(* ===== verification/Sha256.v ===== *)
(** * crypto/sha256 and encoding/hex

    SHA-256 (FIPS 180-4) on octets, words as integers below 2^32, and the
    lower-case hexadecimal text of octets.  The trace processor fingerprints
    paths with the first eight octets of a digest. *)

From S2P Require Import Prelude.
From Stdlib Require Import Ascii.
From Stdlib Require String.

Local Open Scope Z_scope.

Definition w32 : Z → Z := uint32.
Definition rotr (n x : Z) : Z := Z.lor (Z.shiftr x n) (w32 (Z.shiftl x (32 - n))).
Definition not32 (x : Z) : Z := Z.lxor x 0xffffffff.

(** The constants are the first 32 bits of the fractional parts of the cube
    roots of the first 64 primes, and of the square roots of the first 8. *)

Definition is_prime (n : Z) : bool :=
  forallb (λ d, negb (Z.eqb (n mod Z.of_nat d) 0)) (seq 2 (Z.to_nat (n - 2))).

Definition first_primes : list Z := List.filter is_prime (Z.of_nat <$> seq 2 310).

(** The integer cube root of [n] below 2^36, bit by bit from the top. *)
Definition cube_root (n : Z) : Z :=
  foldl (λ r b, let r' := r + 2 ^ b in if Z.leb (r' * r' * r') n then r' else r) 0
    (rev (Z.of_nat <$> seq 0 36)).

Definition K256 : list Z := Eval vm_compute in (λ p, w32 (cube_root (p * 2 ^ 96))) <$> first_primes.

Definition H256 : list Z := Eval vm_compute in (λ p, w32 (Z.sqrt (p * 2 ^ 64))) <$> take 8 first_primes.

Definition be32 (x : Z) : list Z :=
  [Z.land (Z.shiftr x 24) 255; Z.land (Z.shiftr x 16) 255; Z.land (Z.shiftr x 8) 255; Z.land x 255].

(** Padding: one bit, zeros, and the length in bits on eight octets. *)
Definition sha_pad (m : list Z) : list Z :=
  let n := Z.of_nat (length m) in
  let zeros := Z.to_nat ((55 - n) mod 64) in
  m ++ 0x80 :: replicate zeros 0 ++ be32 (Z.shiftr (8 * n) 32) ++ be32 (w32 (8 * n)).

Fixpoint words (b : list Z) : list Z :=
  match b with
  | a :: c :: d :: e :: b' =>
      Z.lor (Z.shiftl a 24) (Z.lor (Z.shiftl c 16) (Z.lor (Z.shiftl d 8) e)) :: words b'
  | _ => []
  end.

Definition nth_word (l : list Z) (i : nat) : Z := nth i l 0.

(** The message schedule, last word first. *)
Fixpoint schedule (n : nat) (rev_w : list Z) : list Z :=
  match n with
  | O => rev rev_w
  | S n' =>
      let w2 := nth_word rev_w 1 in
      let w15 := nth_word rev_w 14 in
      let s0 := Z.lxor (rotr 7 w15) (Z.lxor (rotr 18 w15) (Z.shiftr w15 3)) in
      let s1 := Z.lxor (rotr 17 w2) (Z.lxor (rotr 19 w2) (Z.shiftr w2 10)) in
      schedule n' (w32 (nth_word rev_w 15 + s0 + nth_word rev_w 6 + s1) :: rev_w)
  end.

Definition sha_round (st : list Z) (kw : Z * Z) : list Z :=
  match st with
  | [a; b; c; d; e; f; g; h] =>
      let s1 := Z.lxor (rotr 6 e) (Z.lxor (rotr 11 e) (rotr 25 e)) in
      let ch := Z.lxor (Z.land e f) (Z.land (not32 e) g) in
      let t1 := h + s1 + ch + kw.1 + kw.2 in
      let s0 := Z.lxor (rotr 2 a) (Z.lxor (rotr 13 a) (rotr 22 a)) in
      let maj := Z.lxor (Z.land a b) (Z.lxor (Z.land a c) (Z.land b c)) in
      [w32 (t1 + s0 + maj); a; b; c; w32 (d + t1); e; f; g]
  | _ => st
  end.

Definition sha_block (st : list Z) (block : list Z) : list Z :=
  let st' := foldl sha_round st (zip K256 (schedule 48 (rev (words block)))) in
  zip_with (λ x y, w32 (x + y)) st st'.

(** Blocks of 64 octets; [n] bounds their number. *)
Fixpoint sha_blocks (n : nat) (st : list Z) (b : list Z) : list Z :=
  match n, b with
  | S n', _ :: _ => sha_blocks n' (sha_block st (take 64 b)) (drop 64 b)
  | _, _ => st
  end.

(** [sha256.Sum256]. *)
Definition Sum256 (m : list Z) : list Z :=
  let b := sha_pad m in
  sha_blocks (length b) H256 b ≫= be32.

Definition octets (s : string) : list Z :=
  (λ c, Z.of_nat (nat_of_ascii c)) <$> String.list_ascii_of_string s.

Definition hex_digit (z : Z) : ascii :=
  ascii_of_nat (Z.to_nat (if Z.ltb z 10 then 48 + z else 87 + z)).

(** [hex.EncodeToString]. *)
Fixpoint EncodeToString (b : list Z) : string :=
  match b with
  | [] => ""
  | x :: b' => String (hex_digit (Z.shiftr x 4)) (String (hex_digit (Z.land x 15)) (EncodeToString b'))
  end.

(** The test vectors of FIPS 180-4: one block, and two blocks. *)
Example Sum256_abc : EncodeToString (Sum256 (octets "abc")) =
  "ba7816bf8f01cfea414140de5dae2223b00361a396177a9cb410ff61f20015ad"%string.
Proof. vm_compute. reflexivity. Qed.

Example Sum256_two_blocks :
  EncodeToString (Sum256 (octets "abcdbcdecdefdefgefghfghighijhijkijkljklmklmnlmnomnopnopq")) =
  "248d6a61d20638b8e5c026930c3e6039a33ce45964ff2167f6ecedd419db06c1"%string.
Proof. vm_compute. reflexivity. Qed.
=-=-=-=-=
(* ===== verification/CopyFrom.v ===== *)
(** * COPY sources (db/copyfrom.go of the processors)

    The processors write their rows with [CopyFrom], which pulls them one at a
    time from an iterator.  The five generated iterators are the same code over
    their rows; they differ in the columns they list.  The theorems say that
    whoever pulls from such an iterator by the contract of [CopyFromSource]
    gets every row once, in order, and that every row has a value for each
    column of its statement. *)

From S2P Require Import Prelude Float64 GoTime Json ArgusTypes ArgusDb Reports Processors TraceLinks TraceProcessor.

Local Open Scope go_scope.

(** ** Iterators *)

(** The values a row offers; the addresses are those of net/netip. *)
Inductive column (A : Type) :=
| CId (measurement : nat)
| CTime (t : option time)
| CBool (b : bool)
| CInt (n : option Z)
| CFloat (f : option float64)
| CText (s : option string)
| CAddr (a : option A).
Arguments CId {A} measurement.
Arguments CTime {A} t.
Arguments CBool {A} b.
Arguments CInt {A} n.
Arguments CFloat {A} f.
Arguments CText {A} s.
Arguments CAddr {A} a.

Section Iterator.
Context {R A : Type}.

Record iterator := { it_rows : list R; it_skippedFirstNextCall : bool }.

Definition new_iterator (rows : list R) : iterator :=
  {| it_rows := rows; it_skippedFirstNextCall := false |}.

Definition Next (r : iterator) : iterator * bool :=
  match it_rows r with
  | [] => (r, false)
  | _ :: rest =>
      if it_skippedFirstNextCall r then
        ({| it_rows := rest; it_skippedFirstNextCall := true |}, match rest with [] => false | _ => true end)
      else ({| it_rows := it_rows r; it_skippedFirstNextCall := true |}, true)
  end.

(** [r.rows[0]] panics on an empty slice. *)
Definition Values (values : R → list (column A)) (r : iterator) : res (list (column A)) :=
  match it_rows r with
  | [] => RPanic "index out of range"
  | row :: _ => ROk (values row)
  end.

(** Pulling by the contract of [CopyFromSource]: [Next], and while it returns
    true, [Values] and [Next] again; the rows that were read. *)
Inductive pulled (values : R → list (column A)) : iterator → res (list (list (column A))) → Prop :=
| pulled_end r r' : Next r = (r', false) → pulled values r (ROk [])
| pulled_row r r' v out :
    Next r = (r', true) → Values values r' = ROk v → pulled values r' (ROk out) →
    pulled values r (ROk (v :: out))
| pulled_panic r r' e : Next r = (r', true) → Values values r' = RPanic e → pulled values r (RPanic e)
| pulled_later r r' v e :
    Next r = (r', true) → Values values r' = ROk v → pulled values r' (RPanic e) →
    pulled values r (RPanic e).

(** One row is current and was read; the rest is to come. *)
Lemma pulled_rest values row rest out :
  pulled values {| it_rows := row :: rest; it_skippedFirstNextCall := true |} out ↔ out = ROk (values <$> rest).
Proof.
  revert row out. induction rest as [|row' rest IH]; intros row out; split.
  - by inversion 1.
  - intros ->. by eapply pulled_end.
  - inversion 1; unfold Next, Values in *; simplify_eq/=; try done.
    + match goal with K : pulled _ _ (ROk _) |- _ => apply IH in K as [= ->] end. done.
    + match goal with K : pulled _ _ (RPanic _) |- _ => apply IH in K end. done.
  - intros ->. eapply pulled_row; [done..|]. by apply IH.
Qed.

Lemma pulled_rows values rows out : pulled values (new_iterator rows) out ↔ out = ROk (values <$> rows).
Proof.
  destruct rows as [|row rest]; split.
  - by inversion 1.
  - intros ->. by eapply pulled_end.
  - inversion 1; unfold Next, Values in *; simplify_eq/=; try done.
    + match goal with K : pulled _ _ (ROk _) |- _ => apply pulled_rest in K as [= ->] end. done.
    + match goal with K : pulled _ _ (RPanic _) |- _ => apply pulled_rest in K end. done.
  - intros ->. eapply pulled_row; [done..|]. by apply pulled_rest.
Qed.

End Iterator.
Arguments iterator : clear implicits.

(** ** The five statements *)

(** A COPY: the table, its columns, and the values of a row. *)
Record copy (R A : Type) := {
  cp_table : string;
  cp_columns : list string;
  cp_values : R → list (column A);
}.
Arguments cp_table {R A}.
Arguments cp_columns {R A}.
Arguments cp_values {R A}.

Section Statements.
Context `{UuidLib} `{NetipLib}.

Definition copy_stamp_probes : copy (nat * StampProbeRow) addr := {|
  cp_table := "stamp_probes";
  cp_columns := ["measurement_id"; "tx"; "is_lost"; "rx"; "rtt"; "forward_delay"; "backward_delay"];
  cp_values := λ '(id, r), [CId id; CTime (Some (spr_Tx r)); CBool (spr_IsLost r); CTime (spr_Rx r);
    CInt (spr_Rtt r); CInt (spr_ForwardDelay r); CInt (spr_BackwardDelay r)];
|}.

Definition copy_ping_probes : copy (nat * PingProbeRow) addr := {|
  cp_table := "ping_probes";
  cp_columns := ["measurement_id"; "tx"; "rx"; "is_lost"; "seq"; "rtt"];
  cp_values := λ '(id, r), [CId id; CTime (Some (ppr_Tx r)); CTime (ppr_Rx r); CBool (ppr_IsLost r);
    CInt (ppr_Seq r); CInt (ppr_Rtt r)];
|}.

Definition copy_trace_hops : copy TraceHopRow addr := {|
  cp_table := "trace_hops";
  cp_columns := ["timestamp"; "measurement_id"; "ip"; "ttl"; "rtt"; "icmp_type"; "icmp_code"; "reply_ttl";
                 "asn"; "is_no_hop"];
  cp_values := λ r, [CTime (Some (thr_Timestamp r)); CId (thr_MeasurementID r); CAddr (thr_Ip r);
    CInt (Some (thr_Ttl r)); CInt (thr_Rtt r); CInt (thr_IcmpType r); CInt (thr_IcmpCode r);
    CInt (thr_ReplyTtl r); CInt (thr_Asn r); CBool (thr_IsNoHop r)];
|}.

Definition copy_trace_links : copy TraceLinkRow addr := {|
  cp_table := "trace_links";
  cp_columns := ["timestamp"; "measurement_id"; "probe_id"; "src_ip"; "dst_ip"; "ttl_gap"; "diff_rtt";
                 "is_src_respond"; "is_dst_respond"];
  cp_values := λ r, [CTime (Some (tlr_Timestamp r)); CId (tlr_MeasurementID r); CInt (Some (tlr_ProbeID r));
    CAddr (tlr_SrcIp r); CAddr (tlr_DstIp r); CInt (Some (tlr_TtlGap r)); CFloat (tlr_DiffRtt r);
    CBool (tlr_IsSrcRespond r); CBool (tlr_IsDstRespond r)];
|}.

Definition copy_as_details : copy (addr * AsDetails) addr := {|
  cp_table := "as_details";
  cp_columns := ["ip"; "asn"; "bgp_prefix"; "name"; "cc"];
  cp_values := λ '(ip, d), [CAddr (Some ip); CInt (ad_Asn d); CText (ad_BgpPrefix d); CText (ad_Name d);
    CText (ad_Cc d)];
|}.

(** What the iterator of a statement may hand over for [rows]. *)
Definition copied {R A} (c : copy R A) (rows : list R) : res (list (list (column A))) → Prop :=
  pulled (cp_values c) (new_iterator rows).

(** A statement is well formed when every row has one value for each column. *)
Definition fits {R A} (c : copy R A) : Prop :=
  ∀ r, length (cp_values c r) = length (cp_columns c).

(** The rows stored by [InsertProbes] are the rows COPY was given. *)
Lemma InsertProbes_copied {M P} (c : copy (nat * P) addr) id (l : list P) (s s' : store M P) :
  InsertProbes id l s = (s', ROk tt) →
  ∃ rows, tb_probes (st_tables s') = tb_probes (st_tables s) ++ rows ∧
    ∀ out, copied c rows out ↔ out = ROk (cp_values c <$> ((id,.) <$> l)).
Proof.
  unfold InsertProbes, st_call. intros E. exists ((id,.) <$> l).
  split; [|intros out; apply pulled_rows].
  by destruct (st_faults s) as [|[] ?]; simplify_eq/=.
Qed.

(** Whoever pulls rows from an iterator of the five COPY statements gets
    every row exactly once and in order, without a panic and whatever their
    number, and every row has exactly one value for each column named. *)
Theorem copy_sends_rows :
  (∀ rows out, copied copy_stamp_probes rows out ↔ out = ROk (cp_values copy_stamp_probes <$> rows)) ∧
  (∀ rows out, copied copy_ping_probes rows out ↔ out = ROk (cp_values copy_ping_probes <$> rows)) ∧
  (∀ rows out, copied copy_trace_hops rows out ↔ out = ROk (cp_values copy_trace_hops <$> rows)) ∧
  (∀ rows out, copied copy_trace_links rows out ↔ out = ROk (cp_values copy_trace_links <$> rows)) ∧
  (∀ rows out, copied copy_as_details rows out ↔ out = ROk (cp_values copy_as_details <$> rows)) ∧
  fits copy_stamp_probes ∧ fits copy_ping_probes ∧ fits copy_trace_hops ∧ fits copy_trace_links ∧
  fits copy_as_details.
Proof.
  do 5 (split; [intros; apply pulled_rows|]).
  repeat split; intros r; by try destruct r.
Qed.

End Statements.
=-=-=-=-=
_ACTIVITY_. Return, with no change at all, every line in the entries above from the line containing "(* ===== verification/Sha256.v ===== *)" through the line containing "From Stdlib Require Import Ascii.".

_RESPONSE TO THE TASK_.
(* ===== verification/Sha256.v ===== *)
(** * crypto/sha256 and encoding/hex

    SHA-256 (FIPS 180-4) on octets, words as integers below 2^32, and the
    lower-case hexadecimal text of octets.  The trace processor fingerprints
    paths with the first eight octets of a digest. *)

From S2P Require Import Prelude.
From Stdlib Require Import Ascii.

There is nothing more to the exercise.